[Iradicator]

Hi,

I was running a POC for doppelganger injection method which create a new NTFS transaction, and inside this transaction create a dummy file to store the malicious payload
and being undetected by AV unless the transaction is committed (see code here https://github.com/Spajed/processrefund)

However, on the setup where my POC was running, I also had freshly installer minifilter driver that assigned callback on event preCleanup from which the method
FltGetFileNameInformation is called, and sometimes return the above error if the POC starts right after the driver was installed.

Perhaps anyone else encounter this error and can explain it more thoroughly.
I guess that the transaction was already over at the preCleanup phase (before the file was closed) but the file is still , but why does it prevent me from getting the file name ?

thanks !

[Brock]

Could be due to several reasons.
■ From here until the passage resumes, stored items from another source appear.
(* ===== verification/SysArch.v ===== *)
(** * Semaphores and mailboxes (src/src/lwip/sys_arch.c)

    A thread is where it is in a call ([mbox_pc]); it runs up to and including
    its next operation on a semaphore. That is fine enough: between two such
    operations a thread only touches the mailbox while it holds the mutex. The
    pthread primitives make waiting for a semaphore one atomic step.

    [first] and [last] are ints that count all messages. When the test for a full
    mailbox would overflow one of them the behaviour is not defined by C: the
    thread is at [Overflow], holds the mutex, and does not go on. *)
From S2P Require Import Prelude.

(** ** Semaphores *)

(** [sys_arch_sem_wait]: blocked, or the new count. The loop around the
    condition variable tests [c <= 0]. *)
Definition sys_arch_sem_wait (c : Z) : option Z := if c <=? 0 then None else Some (c - 1).
(** [sys_sem_signal]; the count never exceeds 1. *)
Definition sys_sem_signal (c : Z) : Z := let c := c + 1 in if 1 <? c then 1 else c.

(** The clock arithmetic of [cond_wait]: the deadline, and the milliseconds
    between two times, of seconds and nanoseconds. *)
Definition wait_deadline (sec nsec timeout : Z) : Z * Z :=
  let sec := sec + timeout / 1000 in
  let nsec := nsec + timeout mod 1000 * 1000000 in
  if 1000000000 <=? nsec then (sec + 1, nsec - 1000000000) else (sec, nsec).
Definition waited_msecs (sec1 nsec1 sec2 nsec2 : Z) : Z :=
  let sec := sec2 - sec1 in
  let nsec := nsec2 - nsec1 in
  let '(sec, nsec) := if nsec <? 0 then (sec - 1, nsec + 1000000000) else (sec, nsec) in
  u32 (sec * 1000 + nsec ÷ 1000000).

(** The clocks, of the monotonic time in seconds and nanoseconds. *)
Definition sys_now (sec nsec : Z) : Z := u32 (sec * 1000 + nsec ÷ 1000000).
Definition sys_jiffies (sec nsec : Z) : Z := u32 (sec * 1000000000 + nsec).

(** ** Mailboxes *)
Definition SYS_MBOX_SIZE : Z := 128.
Record sys_mbox := mk_mbox {
  first : Z;
  last : Z;
  msgs : list Z;
  not_empty : Z;
  not_full : Z;
  mutex : Z;
  wait_send : Z
}.
#[export] Instance mbox_eta : Eta sys_mbox :=
  {| eta b := mk_mbox (first b) (last b) (msgs b) (not_empty b) (not_full b) (mutex b) (wait_send b) |}.
#[export] Instance set_first : Setter first := ltac:(setter).
#[export] Instance set_last : Setter last := ltac:(setter).
#[export] Instance set_msgs : Setter msgs := ltac:(setter).
#[export] Instance set_not_empty : Setter not_empty := ltac:(setter).
#[export] Instance set_not_full : Setter not_full := ltac:(setter).
#[export] Instance set_mutex : Setter mutex := ltac:(setter).
#[export] Instance set_wait_send : Setter wait_send := ltac:(setter).

(** [sys_mbox_new]; [junk] is what the array holds. *)
Definition sys_mbox_new (junk : list Z) : sys_mbox := mk_mbox 0 0 junk 0 0 1 0.

Definition slot_of (i : Z) : nat := Z.to_nat (Z.rem i SYS_MBOX_SIZE).
Definition INT_MAX : Z := 2147483647.
(** The sums of the test for a full mailbox, and so [last++], fit an int. *)
Definition mbox_int_ok (b : sys_mbox) : bool := (last b + 1 <=? INT_MAX) && (first b + SYS_MBOX_SIZE <=? INT_MAX).
Definition mbox_full (b : sys_mbox) : bool := first b + SYS_MBOX_SIZE <=? last b + 1.
(** Storing a message, with the signal to the readers when it is the first. *)
Definition put_msg (m : Z) (b : sys_mbox) : sys_mbox :=
  let was_empty := last b =? first b in
  let b := b <| msgs := <[slot_of (last b) := m]> (msgs b) |> <| last := last b + 1 |> in
  if was_empty then b <| not_empty := sys_sem_signal (not_empty b) |> else b.
(** Taking the oldest message, with the signal to a waiting writer. *)
Definition take_msg (b : sys_mbox) : Z * sys_mbox :=
  let m := nth (slot_of (first b)) (msgs b) 0 in
  let b := b <| first := first b + 1 |> in
  (m, if wait_send b =? 0 then b else b <| not_full := sys_sem_signal (not_full b) |>).

(** The calls, and what they return. *)
Inductive mbox_call :=
| sys_mbox_post (m : Z)
| sys_mbox_trypost (m : Z)
| sys_arch_mbox_fetch (timeout : Z)
| sys_arch_mbox_tryfetch.
Inductive mbox_ret :=
| RetNothing
| RetErr (e : err_t)
| RetMsg (time_needed m : Z)
| RetTimeout
| RetEmpty.

(** Where a thread is. [Lock] waits for the mutex, [In] holds it; a writer of
    [sys_mbox_post] may wait for room, a reader for a message; [Unlock] is
    about to give the mutex back and return; [Overflow] is the end. *)
Inductive mbox_pc :=
| Returned (r : mbox_ret)
| PostLock (m : Z)
| PostIn (m : Z)
| PostWait (m : Z)
| PostRelock (m : Z)
| TryPostLock (m : Z)
| TryPostIn (m : Z)
| FetchLock (timeout time_needed : Z)
| FetchIn (timeout time_needed : Z)
| FetchWait (timeout : Z)
| TryFetchLock
| TryFetchIn
| Unlock (r : mbox_ret)
| Overflow.

Definition begin_call (c : mbox_call) : mbox_pc :=
  match c with
  | sys_mbox_post m => PostLock m
  | sys_mbox_trypost m => TryPostLock m
  | sys_arch_mbox_fetch timeout => FetchLock timeout 0
  | sys_arch_mbox_tryfetch => TryFetchLock
  end.

(** How a wait for a message ends: it is signalled after some time, or times
    out. *)
Inductive wakeup := Signalled (elapsed : Z) | TimedOut.

Definition acquire (pc : mbox_pc) (b : sys_mbox) : option (mbox_pc * sys_mbox) :=
  match sys_arch_sem_wait (mutex b) with Some c => Some (pc, b <| mutex := c |>) | None => None end.
Definition release (pc : mbox_pc) (b : sys_mbox) : option (mbox_pc * sys_mbox) :=
  Some (pc, b <| mutex := sys_sem_signal (mutex b) |>).

(** One step of a thread; [None]: it is blocked, or not in a call. *)
Definition thread_step (w : wakeup) (pc : mbox_pc) (b : sys_mbox) : option (mbox_pc * sys_mbox) :=
  match pc with
  | Returned _ | Overflow => None
  | PostLock m => acquire (PostIn m) b
  | PostIn m =>
      if negb (mbox_int_ok b) then Some (Overflow, b)
      else if mbox_full b then release (PostWait m) (b <| wait_send := wait_send b + 1 |>)
      else Some (Unlock RetNothing, put_msg m b)
  | PostWait m =>
      match sys_arch_sem_wait (not_full b) with Some c => Some (PostRelock m, b <| not_full := c |>) | None => None end
  | PostRelock m => acquire (PostIn m) (b <| wait_send := wait_send b - 1 |>)
  | TryPostLock m => acquire (TryPostIn m) b
  | TryPostIn m =>
      if negb (mbox_int_ok b) then Some (Overflow, b)
      else if mbox_full b then release (Returned (RetErr ERR_MEM)) b else Some (Unlock (RetErr ERR_OK), put_msg m b)
  | FetchLock timeout t => acquire (FetchIn timeout t) b
  | FetchIn timeout t =>
      if first b =? last b then release (FetchWait timeout) b
      else let '(m, b) := take_msg b in Some (Unlock (RetMsg t m), b)
  | FetchWait timeout =>
      match w with
      | TimedOut => if timeout =? 0 then None else Some (Returned RetTimeout, b)
      | Signalled elapsed =>
          match sys_arch_sem_wait (not_empty b) with
          | Some c => Some (FetchLock timeout (if timeout =? 0 then 0 else elapsed), b <| not_empty := c |>)
          | None => None
          end
      end
  | TryFetchLock => acquire TryFetchIn b
  | TryFetchIn =>
      if first b =? last b then release (Returned RetEmpty) b
      else let '(m, b) := take_msg b in Some (Unlock (RetMsg 0 m), b)
  | Unlock r => release (Returned r) b
  end.

(** ** Threads together *)

(** [posted] and [fetched] record the messages in the order in which they went
    into and out of the mailbox. *)
Record mbox_sys := mk_sys { box : sys_mbox; threads : list mbox_pc; posted : list Z; fetched : list Z }.

(** What a step records: a message is stored when its writer gets to [Unlock],
    and taken when its reader does. *)
Definition stored (pc pc' : mbox_pc) : list Z :=
  match pc, pc' with PostIn m, Unlock _ | TryPostIn m, Unlock _ => [m] | _, _ => [] end.
Definition taken (pc pc' : mbox_pc) : list Z :=
  match pc, pc' with FetchIn _ _, Unlock (RetMsg _ m) | TryFetchIn, Unlock (RetMsg _ m) => [m] | _, _ => [] end.

Inductive mbox_step : mbox_sys -> mbox_sys -> Prop :=
| ms_call i r c s : threads s !! i = Some (Returned r) ->
    mbox_step s (mk_sys (box s) (<[i := begin_call c]> (threads s)) (posted s) (fetched s))
| ms_run i w pc pc' b' s : threads s !! i = Some pc -> thread_step w pc (box s) = Some (pc', b') ->
    mbox_step s (mk_sys b' (<[i := pc']> (threads s)) (posted s ++ stored pc pc') (fetched s ++ taken pc pc')).
Definition mbox_init (junk : list Z) (n : nat) : mbox_sys := mk_sys (sys_mbox_new junk) (replicate n (Returned RetNothing)) [] [].

(** ** The protection of sys_arch_protect: a lock its owner may take again *)
Record lwprot := mk_lwprot { lwprot_thread : option nat; lwprot_count : Z; lwprot_mutex : option nat }.
(** Blocked, or the lock with one more level for thread [self]. *)
Definition sys_arch_protect (self : nat) (p : lwprot) : option lwprot :=
  if bool_decide (lwprot_thread p = Some self) then Some (mk_lwprot (lwprot_thread p) (lwprot_count p + 1) (lwprot_mutex p))
  else match lwprot_mutex p with Some _ => None | None => Some (mk_lwprot (Some self) 1 (Some self)) end.
Definition sys_arch_unprotect (self : nat) (p : lwprot) : lwprot :=
  if bool_decide (lwprot_thread p = Some self) then
    let count := lwprot_count p - 1 in
    if count =? 0 then mk_lwprot None count None else mk_lwprot (lwprot_thread p) count (lwprot_mutex p)
  else p.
Without seeing a line of code we'd be playing guessing games, wouldn't we? What does your call to FltGetFileNameInformation() look like, mainly the "nameoptions"?

[Iradicator]

So, the first parameter comes from the callback (PFLT_CALLBACK_DATA Data) and the third parameter is defined just before the function call ( PFLT_FILE_NAME_INFORMATION fileInfo = NULL;), nothing interesting here...

As for the nameOption, it's set to `FLT_FILE_NAME_OPENED | FLT_FILE_NAME_QUERY_DEFAULT`.
I guess that FLT_FILE_NAME_OPENED has nothing to do with the transaction not being active.
However, for FLT_FILE_NAME_QUERY_DEFAULT it's mentioned in the documentation that "If it is not currently safe to query the file system for the file name, FltGetFileNameInformation does nothing." - so it might be causing the problem.

My goal is to understand what make the file "not safe to be queried" ... Perhaps since the doppelganger uses the transaction in and neither rollback not commit it (so it'll be unnoticeable to AVs) I get this error. There must be some kind of race when the file is closed and the transaction still remains.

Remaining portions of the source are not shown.